Little update because I got at least some interest. I have been working on the Retrosheet event files, which give a play-by-play account of games to varying degrees. From these you can reconstruct quite a bit, obviously the further you go back the less quality it is and (e..g, you don't get pitch data until ~1990).

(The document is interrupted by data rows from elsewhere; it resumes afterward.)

(** [startGame] of the selected difficulty keeps a world sound, provided
    the timers pending in it are. *)
Lemma startGame_sound (render : State) (rnd : Q) (w : World) :
  is_random rnd = true ->
  Forall (fun e => task_sound (difficulty (ui w)) (snd e)) (timers w) ->
  Forall (fun f => f <> None) (tones w) ->
  Sound (exec (startGame render rnd) w).
Proof.
  intros Hrnd Htimers Htones. apply is_random_spec in Hrnd as [Hlo Hhi].
  destruct (draw_in_set render rnd Hlo Hhi) as [n [Hn Hin]].
  rewrite startGame_world. cbv zeta. rewrite Hn.
  constructor; cbn [ui timers tones gameState currentNote difficulty].
  - discriminate.
  - intros m Hm. injection Hm as <-. eapply getAvailableNotes_piano; eauto.
  - apply Forall_schedule; [|exact Htimers]. cbn [snd task_sound].
    exists n. split; [reflexivity | eapply getAvailableNotes_piano; eauto].
  - exact Htones.
Qed.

Anyway I am now giving all games a uniquely generated ID, to simply the DB operations. Testing my play-by-play processor, and it turns out that game 100,000 was played between Baltimore and Boston on September 6th, 1963. I am generating that looks like this:
applyPlay B1 BOS 1 BAL 0 2 outs
BAL poweb101 at bat BOS monbb101 pitching
onBase: 1: 2: 3:
play= D/78
double
play runs= 0 outs= 0
applyPlay B1 BOS 1 BAL 0 2 outs
BAL gentj101 at bat BOS monbb101 pitching
onBase: 1: 2: poweb101 3:
play= W
walk
runner on 2 does not advance
play runs= 0 outs= 0
applyPlay B1 BOS 1 BAL 0 2 outs
BAL branj101 at bat BOS monbb101 pitching
onBase: 1: gentj101 2: poweb101 3:
play= HR.2-H;1-H
home run
runner on 2 ( poweb101 ) scored
runner on 1 ( gentj101 ) scored
basesAdv= {1, 2}
play runs= 3 outs= 0
The "play" line is what I'm getting from Retrosheet, from there I have to infer just about everything else. (It does have inning and batter info, but I also keep track of this internally and verify I am doing the right thing, so like it says a certain batter is up, I check to see if they were next in the order)
Anyway parsing some of these "play" lines can be quite challening... this particularly game I think everything was the same as Baseball reference (I summarize at the end), except like one catcher assist was credited as a putout.